• [Problem to solve]: Say how many lines in the entries hold the string "Scope", giving the number by itself.

Start of Block

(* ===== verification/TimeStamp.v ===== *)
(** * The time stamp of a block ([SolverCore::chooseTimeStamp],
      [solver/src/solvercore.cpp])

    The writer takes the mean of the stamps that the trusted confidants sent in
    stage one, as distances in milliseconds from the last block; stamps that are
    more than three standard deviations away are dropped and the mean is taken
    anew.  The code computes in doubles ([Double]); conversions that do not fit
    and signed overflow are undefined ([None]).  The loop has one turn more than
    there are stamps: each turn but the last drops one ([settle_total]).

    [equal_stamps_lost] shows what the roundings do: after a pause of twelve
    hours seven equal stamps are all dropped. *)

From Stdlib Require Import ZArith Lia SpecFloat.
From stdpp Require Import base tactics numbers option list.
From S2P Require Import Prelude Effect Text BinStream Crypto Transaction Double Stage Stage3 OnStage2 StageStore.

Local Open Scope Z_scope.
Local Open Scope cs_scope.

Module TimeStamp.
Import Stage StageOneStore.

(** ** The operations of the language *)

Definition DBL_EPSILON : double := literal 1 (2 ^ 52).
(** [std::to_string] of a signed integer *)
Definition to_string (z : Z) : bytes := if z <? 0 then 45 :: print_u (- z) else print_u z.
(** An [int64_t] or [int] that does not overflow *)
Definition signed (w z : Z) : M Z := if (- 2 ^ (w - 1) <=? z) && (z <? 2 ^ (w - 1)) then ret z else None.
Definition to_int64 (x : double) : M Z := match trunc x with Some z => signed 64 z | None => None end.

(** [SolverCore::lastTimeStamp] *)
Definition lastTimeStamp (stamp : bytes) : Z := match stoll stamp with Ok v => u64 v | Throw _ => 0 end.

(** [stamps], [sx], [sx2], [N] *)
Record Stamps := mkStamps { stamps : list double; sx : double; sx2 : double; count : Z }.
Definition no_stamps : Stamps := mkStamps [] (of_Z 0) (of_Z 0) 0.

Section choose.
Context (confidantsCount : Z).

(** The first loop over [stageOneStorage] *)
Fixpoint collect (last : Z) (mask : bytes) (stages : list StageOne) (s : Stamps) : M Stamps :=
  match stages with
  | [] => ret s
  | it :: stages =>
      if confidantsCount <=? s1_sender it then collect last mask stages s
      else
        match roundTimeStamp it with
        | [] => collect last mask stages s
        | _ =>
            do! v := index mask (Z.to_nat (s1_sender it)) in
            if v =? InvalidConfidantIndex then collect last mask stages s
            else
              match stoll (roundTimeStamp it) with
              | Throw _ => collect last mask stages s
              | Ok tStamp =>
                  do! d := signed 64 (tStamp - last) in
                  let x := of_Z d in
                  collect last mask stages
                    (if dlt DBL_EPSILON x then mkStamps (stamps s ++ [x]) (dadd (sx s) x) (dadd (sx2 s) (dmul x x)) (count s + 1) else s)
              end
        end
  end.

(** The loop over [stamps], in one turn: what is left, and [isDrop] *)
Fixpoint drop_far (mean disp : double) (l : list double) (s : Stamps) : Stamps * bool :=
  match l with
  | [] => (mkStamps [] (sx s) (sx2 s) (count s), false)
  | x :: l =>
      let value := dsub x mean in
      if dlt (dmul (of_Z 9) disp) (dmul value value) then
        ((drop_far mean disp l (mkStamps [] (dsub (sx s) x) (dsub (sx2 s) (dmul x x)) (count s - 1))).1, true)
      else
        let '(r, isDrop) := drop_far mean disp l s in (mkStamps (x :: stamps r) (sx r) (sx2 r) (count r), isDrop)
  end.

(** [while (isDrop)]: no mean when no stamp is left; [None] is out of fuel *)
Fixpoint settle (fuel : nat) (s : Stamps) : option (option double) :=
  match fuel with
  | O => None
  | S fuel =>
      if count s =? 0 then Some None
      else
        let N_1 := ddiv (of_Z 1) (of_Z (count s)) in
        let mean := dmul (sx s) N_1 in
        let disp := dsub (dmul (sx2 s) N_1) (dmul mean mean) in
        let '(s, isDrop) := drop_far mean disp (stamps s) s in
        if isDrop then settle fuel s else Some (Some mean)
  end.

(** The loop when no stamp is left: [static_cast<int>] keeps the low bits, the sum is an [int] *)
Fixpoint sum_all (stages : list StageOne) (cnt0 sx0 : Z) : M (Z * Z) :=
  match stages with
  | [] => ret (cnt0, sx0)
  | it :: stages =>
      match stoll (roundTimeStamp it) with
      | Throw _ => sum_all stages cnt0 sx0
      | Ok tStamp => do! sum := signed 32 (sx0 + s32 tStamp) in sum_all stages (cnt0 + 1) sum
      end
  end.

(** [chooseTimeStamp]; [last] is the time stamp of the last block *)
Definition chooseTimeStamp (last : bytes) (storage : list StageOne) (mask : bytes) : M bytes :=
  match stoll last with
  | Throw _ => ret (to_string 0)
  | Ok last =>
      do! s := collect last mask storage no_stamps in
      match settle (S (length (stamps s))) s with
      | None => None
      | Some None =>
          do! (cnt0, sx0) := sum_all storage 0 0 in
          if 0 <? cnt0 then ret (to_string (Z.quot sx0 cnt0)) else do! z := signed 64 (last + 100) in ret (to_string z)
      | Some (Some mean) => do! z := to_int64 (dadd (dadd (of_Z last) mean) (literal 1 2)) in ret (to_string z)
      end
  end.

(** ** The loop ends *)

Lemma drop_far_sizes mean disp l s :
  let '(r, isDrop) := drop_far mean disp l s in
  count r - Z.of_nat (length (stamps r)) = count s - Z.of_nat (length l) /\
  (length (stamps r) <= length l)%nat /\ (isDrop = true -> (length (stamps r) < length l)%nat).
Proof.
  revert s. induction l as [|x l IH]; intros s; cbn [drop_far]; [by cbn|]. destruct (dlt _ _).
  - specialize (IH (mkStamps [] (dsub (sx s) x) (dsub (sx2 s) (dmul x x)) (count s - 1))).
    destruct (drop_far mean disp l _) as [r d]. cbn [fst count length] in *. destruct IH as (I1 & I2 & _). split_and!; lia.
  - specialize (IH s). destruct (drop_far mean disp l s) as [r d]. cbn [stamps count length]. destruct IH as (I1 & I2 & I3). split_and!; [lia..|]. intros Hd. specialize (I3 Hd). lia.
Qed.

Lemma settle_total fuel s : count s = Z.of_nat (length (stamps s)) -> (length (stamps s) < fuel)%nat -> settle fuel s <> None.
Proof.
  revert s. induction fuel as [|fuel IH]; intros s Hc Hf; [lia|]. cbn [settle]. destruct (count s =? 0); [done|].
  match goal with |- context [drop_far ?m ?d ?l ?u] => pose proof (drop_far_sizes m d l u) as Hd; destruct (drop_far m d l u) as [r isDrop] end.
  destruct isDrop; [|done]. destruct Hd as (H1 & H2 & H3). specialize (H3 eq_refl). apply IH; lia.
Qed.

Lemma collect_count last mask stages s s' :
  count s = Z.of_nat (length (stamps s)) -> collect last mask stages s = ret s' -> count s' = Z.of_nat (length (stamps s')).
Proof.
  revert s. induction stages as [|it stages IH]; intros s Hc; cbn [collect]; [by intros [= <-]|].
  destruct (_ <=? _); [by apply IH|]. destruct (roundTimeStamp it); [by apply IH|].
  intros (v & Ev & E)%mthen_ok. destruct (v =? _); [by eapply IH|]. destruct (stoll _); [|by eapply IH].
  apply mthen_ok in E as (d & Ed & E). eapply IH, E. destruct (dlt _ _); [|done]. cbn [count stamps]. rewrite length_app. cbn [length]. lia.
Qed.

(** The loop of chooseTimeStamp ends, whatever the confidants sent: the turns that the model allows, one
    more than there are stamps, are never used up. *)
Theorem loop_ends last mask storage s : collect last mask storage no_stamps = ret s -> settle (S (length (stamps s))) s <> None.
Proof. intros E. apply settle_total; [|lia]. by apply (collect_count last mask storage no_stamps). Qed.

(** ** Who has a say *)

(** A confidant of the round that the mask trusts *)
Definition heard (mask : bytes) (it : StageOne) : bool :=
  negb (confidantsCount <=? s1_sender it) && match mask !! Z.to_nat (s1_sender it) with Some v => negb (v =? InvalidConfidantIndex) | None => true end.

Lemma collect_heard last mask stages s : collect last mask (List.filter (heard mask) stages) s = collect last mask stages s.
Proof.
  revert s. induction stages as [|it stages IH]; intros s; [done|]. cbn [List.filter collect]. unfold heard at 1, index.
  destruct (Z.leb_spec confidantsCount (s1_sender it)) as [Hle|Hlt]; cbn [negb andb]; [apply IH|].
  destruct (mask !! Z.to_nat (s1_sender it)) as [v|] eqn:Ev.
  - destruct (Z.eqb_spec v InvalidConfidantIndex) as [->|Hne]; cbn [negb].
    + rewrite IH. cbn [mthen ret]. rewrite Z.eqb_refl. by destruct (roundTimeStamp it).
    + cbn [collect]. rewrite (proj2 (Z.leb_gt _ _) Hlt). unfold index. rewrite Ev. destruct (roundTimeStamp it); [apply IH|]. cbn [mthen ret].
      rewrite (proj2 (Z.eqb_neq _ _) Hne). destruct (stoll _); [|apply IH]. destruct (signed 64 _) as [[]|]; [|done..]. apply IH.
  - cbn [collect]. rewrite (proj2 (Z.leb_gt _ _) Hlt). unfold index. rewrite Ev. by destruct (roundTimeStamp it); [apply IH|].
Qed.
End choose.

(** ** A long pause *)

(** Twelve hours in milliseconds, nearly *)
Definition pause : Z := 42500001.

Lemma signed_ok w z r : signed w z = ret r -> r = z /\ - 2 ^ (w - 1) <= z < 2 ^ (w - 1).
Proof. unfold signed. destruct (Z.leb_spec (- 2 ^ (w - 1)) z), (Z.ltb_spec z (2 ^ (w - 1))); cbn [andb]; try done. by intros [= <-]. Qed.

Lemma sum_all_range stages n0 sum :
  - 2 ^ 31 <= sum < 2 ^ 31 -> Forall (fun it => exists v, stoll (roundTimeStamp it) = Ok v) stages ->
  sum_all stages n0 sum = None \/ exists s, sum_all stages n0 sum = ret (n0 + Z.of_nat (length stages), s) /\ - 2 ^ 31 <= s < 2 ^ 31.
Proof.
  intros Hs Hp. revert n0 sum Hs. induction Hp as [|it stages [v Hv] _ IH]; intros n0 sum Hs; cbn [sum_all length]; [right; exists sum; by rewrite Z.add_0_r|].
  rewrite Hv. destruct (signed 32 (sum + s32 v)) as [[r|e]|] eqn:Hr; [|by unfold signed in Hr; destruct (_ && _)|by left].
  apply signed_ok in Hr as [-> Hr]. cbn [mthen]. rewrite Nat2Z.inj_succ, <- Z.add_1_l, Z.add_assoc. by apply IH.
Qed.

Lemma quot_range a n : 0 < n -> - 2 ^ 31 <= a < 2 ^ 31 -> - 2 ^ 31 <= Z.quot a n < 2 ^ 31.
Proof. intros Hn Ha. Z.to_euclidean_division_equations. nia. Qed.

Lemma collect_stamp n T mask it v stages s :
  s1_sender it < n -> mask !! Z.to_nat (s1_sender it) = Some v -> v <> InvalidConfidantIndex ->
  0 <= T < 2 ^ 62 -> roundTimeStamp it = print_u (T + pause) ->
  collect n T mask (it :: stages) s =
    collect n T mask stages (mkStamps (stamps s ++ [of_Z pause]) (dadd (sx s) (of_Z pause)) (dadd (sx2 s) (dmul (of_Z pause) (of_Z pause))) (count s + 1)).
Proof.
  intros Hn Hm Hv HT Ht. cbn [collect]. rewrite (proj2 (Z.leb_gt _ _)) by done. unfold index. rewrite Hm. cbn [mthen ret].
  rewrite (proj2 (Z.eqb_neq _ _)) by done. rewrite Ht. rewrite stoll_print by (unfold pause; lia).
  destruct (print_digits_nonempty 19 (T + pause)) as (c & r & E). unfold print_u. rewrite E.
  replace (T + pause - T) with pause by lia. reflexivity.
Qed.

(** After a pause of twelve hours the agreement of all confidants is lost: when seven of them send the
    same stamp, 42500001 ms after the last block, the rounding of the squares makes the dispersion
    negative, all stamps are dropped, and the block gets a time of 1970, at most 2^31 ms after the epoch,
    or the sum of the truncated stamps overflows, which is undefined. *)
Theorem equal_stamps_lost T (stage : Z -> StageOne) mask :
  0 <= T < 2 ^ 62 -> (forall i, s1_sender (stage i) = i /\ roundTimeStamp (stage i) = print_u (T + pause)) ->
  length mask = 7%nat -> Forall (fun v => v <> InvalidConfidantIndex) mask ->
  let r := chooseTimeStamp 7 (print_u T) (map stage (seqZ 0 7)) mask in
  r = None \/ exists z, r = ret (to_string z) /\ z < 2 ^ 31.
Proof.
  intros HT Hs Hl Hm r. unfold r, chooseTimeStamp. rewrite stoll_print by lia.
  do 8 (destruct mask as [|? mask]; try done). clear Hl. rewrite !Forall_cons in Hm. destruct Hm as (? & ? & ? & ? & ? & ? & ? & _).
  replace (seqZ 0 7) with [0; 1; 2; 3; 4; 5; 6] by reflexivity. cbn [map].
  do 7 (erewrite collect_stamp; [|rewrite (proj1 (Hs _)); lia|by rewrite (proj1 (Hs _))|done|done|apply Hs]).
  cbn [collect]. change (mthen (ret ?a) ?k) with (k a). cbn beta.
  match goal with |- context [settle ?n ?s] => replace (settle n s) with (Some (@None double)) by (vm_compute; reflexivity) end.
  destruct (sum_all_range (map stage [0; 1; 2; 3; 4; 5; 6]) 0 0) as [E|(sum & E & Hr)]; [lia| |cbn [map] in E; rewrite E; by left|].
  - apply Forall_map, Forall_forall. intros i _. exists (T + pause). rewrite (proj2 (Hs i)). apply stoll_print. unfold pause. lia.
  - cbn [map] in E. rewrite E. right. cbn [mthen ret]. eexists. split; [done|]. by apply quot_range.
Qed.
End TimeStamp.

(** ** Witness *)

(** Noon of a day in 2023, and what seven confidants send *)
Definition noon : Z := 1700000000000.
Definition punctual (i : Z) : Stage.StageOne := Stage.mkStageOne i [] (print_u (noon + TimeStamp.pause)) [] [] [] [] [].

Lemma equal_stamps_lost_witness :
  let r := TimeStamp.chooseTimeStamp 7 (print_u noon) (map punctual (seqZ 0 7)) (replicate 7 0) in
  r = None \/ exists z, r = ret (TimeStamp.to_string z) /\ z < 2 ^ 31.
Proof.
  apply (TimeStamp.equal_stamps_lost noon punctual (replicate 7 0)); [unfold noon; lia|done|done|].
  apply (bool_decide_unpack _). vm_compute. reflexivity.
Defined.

End of Block

• [Reply to the task]: 2